### To do
An exact transcription of the lines below, from the first through the one containing "(** Values handed", is the only output wanted.

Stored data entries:
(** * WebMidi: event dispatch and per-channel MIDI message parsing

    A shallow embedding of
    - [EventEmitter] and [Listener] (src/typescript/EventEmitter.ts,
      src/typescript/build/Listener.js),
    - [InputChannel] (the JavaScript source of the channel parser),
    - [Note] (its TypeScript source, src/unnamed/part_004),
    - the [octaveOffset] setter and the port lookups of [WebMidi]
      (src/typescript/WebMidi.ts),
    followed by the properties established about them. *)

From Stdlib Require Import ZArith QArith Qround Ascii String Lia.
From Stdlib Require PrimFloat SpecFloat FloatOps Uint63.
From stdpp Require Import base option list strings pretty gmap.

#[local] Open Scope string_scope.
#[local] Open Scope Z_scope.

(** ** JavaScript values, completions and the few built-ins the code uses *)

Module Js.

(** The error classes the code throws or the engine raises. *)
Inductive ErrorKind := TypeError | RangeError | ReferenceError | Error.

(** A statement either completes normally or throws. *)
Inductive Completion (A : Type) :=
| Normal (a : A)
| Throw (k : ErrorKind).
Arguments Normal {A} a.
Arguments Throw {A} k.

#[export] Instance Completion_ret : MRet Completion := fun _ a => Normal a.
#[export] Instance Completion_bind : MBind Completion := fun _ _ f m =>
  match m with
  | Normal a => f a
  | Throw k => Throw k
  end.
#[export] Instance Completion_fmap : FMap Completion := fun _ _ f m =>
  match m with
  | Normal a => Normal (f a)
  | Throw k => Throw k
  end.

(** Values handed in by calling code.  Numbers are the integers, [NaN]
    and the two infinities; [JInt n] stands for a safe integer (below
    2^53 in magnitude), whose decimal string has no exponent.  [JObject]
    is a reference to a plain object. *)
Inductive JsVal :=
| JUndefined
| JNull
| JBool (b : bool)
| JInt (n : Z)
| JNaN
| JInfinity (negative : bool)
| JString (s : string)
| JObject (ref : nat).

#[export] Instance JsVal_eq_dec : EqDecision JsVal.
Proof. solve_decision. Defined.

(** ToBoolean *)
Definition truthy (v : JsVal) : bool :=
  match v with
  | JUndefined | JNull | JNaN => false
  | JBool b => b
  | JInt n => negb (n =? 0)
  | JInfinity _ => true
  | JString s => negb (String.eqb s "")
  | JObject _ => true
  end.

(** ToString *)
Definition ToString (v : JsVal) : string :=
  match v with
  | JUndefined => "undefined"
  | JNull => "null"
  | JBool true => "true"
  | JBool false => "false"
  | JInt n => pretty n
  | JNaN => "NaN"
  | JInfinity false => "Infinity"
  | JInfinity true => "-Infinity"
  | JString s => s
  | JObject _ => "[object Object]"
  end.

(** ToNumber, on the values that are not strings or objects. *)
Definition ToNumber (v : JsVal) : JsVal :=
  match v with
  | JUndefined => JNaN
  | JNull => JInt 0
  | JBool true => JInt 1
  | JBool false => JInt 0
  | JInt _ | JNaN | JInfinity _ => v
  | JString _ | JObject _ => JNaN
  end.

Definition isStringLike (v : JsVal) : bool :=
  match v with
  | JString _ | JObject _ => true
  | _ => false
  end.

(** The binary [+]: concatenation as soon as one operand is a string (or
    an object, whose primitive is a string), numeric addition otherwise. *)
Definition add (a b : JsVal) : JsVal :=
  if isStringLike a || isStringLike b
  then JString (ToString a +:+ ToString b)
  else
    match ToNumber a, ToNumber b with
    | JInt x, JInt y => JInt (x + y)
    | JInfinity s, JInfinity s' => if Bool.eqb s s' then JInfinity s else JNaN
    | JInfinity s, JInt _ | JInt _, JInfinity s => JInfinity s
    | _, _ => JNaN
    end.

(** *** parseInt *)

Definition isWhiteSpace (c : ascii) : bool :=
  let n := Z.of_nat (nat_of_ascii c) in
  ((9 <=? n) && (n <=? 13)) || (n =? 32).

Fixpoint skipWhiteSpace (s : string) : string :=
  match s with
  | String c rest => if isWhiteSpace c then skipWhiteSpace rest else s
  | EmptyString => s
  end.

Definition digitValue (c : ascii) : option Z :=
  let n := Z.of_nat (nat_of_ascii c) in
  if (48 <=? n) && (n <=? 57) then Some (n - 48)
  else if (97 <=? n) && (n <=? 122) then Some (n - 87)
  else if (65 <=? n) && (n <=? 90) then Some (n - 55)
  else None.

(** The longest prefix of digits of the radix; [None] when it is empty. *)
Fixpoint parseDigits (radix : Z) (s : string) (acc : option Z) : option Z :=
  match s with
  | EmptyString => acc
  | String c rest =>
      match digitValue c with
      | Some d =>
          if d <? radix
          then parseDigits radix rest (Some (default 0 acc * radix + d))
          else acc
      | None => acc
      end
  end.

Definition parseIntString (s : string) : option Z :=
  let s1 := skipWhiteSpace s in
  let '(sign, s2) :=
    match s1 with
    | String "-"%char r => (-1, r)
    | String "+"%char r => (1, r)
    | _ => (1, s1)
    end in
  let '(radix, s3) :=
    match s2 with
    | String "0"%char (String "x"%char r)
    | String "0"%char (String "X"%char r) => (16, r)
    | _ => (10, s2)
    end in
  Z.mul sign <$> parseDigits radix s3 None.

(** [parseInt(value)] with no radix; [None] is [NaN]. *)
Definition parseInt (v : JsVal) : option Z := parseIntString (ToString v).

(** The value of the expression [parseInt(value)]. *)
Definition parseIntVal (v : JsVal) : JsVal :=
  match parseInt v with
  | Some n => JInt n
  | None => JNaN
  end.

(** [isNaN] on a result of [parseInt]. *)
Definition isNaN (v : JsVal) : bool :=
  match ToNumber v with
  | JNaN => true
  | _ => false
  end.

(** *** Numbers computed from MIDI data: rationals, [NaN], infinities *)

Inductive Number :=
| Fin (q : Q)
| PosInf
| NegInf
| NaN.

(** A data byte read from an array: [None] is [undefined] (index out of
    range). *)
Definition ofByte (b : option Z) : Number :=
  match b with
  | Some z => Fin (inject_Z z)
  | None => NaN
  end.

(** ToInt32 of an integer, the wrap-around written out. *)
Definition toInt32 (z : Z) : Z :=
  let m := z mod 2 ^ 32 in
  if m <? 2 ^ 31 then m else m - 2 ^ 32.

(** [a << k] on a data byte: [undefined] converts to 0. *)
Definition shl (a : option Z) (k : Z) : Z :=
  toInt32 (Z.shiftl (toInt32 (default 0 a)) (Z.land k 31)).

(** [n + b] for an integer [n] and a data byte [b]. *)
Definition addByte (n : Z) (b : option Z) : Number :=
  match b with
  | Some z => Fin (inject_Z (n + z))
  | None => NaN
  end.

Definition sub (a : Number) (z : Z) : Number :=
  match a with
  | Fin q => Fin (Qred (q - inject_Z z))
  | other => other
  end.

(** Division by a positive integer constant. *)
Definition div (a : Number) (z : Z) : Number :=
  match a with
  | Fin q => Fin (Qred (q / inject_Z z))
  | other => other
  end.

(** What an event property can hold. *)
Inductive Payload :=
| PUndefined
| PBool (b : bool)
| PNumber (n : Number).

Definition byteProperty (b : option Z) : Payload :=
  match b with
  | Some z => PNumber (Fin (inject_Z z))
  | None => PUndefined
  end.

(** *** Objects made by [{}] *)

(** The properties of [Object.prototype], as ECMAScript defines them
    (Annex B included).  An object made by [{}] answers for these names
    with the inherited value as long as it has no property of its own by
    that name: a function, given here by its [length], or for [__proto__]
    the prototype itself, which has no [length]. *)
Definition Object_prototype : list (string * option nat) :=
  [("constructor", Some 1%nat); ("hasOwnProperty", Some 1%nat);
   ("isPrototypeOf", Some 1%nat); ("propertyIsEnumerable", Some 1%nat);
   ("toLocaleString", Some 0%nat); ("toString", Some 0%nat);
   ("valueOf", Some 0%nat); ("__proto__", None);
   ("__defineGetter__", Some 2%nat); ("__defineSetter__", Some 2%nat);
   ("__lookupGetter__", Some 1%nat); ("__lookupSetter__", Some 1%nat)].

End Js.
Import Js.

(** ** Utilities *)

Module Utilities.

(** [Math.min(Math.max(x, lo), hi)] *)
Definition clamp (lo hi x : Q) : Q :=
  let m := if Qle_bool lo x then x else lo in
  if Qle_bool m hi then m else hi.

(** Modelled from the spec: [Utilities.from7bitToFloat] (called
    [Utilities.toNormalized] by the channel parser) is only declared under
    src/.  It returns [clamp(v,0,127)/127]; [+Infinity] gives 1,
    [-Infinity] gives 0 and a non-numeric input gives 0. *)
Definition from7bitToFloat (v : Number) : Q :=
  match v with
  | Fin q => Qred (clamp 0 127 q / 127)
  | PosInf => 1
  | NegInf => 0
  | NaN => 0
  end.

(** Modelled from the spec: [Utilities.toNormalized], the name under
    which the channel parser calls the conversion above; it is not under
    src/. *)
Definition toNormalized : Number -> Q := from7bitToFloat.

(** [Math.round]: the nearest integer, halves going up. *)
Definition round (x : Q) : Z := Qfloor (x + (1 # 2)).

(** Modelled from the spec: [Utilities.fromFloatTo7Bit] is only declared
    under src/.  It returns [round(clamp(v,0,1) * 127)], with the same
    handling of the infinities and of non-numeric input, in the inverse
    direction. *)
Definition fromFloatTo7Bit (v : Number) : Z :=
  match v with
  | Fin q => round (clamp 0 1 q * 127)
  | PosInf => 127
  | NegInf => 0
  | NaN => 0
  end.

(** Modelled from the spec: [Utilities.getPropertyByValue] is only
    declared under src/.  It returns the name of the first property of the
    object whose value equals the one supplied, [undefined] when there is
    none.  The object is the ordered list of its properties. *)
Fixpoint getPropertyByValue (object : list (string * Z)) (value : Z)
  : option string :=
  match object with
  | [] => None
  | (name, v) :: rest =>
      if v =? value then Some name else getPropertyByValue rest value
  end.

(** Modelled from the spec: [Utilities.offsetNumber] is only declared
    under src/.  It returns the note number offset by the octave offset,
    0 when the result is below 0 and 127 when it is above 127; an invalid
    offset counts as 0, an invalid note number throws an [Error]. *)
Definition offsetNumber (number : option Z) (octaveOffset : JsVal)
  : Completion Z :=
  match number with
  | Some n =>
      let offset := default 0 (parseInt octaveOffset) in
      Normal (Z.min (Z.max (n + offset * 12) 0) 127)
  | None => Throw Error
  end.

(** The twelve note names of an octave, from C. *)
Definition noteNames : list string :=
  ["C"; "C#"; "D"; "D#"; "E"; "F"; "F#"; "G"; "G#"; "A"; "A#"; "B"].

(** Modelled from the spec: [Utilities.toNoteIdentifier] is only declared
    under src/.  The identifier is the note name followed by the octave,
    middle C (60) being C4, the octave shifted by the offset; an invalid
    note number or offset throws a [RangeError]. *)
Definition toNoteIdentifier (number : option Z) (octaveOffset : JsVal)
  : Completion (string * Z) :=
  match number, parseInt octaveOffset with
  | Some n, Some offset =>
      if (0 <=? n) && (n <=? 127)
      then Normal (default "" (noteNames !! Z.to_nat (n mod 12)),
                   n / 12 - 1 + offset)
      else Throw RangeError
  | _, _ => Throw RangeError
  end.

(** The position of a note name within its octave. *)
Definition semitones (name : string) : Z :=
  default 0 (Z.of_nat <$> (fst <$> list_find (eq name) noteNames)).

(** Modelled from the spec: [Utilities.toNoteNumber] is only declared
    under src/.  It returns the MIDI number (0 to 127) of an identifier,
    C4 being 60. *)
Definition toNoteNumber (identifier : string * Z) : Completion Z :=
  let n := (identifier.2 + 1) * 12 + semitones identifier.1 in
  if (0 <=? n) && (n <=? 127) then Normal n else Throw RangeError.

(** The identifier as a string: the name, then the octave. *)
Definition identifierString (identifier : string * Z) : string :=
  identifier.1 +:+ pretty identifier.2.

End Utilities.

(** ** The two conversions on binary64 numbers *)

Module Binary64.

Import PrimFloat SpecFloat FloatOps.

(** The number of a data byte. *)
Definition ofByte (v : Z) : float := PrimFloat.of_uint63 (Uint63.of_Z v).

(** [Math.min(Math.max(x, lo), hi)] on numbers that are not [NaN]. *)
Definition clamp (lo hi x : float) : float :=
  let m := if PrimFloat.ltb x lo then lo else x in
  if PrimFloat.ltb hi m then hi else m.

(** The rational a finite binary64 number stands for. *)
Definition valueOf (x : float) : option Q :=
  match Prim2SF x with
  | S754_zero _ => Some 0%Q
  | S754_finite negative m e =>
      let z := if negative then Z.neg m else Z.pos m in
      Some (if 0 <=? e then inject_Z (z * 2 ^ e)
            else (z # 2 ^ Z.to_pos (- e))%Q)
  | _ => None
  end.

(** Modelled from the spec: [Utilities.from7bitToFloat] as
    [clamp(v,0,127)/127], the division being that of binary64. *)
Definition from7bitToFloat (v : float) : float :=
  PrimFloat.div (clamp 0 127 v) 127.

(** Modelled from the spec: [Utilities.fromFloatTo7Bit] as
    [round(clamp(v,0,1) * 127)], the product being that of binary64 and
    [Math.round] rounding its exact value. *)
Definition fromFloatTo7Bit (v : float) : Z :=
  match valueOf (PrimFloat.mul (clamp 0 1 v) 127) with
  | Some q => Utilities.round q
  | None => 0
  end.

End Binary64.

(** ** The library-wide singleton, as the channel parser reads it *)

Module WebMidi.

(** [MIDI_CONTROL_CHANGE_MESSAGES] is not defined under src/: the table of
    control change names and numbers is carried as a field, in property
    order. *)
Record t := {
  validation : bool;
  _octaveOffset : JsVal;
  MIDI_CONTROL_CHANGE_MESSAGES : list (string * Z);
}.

### Completed exercise
(** * WebMidi: event dispatch and per-channel MIDI message parsing

    A shallow embedding of
    - [EventEmitter] and [Listener] (src/typescript/EventEmitter.ts,
      src/typescript/build/Listener.js),
    - [InputChannel] (the JavaScript source of the channel parser),
    - [Note] (its TypeScript source, src/unnamed/part_004),
    - the [octaveOffset] setter and the port lookups of [WebMidi]
      (src/typescript/WebMidi.ts),
    followed by the properties established about them. *)

From Stdlib Require Import ZArith QArith Qround Ascii String Lia.
From Stdlib Require PrimFloat SpecFloat FloatOps Uint63.
From stdpp Require Import base option list strings pretty gmap.

#[local] Open Scope string_scope.
#[local] Open Scope Z_scope.

(** ** JavaScript values, completions and the few built-ins the code uses *)

Module Js.

(** The error classes the code throws or the engine raises. *)
Inductive ErrorKind := TypeError | RangeError | ReferenceError | Error.

(** A statement either completes normally or throws. *)
Inductive Completion (A : Type) :=
| Normal (a : A)
| Throw (k : ErrorKind).
Arguments Normal {A} a.
Arguments Throw {A} k.

#[export] Instance Completion_ret : MRet Completion := fun _ a => Normal a.
#[export] Instance Completion_bind : MBind Completion := fun _ _ f m =>
  match m with
  | Normal a => f a
  | Throw k => Throw k
  end.
#[export] Instance Completion_fmap : FMap Completion := fun _ _ f m =>
  match m with
  | Normal a => Normal (f a)
  | Throw k => Throw k
  end.

(** Values handed in by calling code.  Numbers are the integers, [NaN]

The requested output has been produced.